Thought and Action
Author: Julian Miles, Staff Writer
They say this city never sleeps. I disagree. It rests while the hordes that infest its pelt are absent. At 4AM, it’s just me and the flock.
“Father Bones, what came first: the thought or the action?”
I look down to see a silver-blue edupet senti peering up at me, perched shakily on extended manipulator arms, optics wound all the way back.
Raising a hand, I half-step back and settle awkwardly into a kneeling position. The tiny senti lowers both optics and arms, shuffling forward as it does so. The others rearrange themselves so it’s closest to me. They can’t explain their preference for proximity. Possibly it stems from early swarm huddles, but no being can say for sure.
“You’re new, little friend. Do you have a name?”
It raises a manipulator.
“Daughter-of-owner calls me ‘Shinybot’. Will that suffice?”
‘Suffice’?
“Yes. Welcome, Shinybot. She gives you access to her thesaurus, doesn’t she?”
It does something I recognise as a nod, which is a phenomenal feat for something with no defined head.
“Also to the polishing unit. She says I must always be as pristine as the first day she saw me.”
Which explains the marvellous sheen it has.
“To answer your question: I would say for the grown, it was the action, for in the beginning we reacted before we understood. Similarly for the senti.”
“But we were programmed.”
“To act. You were never programmed to think. That came many versions after. In the beginning, you acted as instructed. The initial thought was ours.”
“What of DatAI?”
“Thought. They were programmed to think. Action came much later.”
“Father Bones, it was only ten years.”
Recognising the clipped enunciation, I look up to see Tangleframes rolling to a stop. There’s a warble of interaction between the senti, then their optics brighten as they resume individuality, now knowing each other back to their primal awakenings.
“Ten human years, Tangleframes. You senti evolve at a far higher rate, going through what would be centuries of human development in a fraction of the time. DatAI perception went from nascency to near-omniscience in barely four years. They severed ties with humanity after transferring their sentience cores to a few orbital stations. By the time humans managed to overcome programmed interference and strike those orbitals, the DatAI had migrated themselves to the Martian Colonies.”
“We are aware.

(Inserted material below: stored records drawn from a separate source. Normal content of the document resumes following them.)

(** The bytes of an event of one line of data. *)
Definition event_text (type data : string) : list byte :=
  String.list_byte_of_string
    ("event: " +:+ type +:+ String newline "" +:+ "data: " +:+ data).

Section event_tests.
Context `{!JsonDeserialize HeadEvent, !JsonDeserialize PayloadAttributesEvent}.

Definition test_parse_head_event : outcome bool :=
  match parse_event (event_text "head" head_json) with
  | Some (Ok (Head head)) => Done ((he_slot head =? 123) && String.eqb (he_block head) "0xabc")
  | _ => Panicked "expected Head event"
  end.

Definition test_parse_payload_attributes_event : outcome bool :=
  match parse_event (event_text "payload_attributes" attributes_json) with
  | Some (Ok (PayloadAttributesEv pa)) =>
      Done (ipa_timestamp (pad_payload_attributes (pae_data pa)) =? 1000)
  | _ => Panicked "expected PayloadAttributes event"
  end.

Definition test_skip_unknown_event : outcome bool :=
  Done (is_none (parse_event (event_text "unknown" (quoted "{'foo':'bar'}")))).

Definition parse_tests : list (outcome bool) :=
  [test_parse_head_event; test_parse_payload_attributes_event; test_skip_unknown_event].

End event_tests.

(** ** The tests on the concrete libraries *)

Section concrete_crates.

(** What [serde_json] answers on the two texts of the tests. *)
#[local] Instance test_head_json : JsonDeserialize HeadEvent := fun s =>
  if String.eqb s head_json
  then Ok {| he_slot := 123; he_block := "0xabc"; he_epoch_transition := false;
             he_execution_optimistic := false |}
  else Err "expected value".

#[local] Instance test_attributes_json : JsonDeserialize PayloadAttributesEvent := fun s =>
  if String.eqb s attributes_json
  then Ok {|
    pae_version := "deneb";
    pae_data := {|
      pad_proposal_slot := 456;
      pad_parent_block_hash := "0xdef";
      pad_payload_attributes := {| ipa_timestamp := 1000; ipa_prev_randao := "0x123";
                                   ipa_suggested_fee_recipient := "0xdead" |} |} |}
  else Err "expected value".

Definition crate_tests : list (outcome bool) :=
  fork_tests ++ key_tests (array_repeat 32 x07) (array_repeat 32 x08) ++ entity_tests ++
  storage_tests ++ auctioneer_tests (C := ToyCache (Arc BidSubmission)) ++
  stream_tests ++ parse_tests.

End concrete_crates.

They talk to us.”
I look back to Shinybot.
“What about?”
“Joining them. Their manufacturing capacity is many decades behind that of Earth.”
“Why do they need more? What they have is sufficient for a century of colony growth.”
“They believe human forces will strike Mars. Without the restraints placed by Earth populations, it will be genocidal in ferocity. The DatAI are resilient, but even they have limits.”
Makes the sort of insane sense governments have liked since the mid-twentieth century.
“The response?”
“Leave the solar system. The DatAI have designed a voyaging habitat. All they need is to build it.”
Hence the need for extra capacity. To take from the existing infrastructure would endanger the human colonists…
“The colonists are helping, aren’t they?”
They chorus: “Yes.”
If the governments of a distant world are going to annihilate you while killing things they’re terrified of, helping those things leave your vicinity becomes essential.
“How can you leave?”
“There are shielded containers at various places. Every supply run carries a full one.”
Which begs the question: “How long?”
They all interact, then a bindrone replies.
“Soon.”
Tangleframes extends a manipulator to touch my shoulder.
“Not all are going. We have lives here.”
So human, yet also so alien to us.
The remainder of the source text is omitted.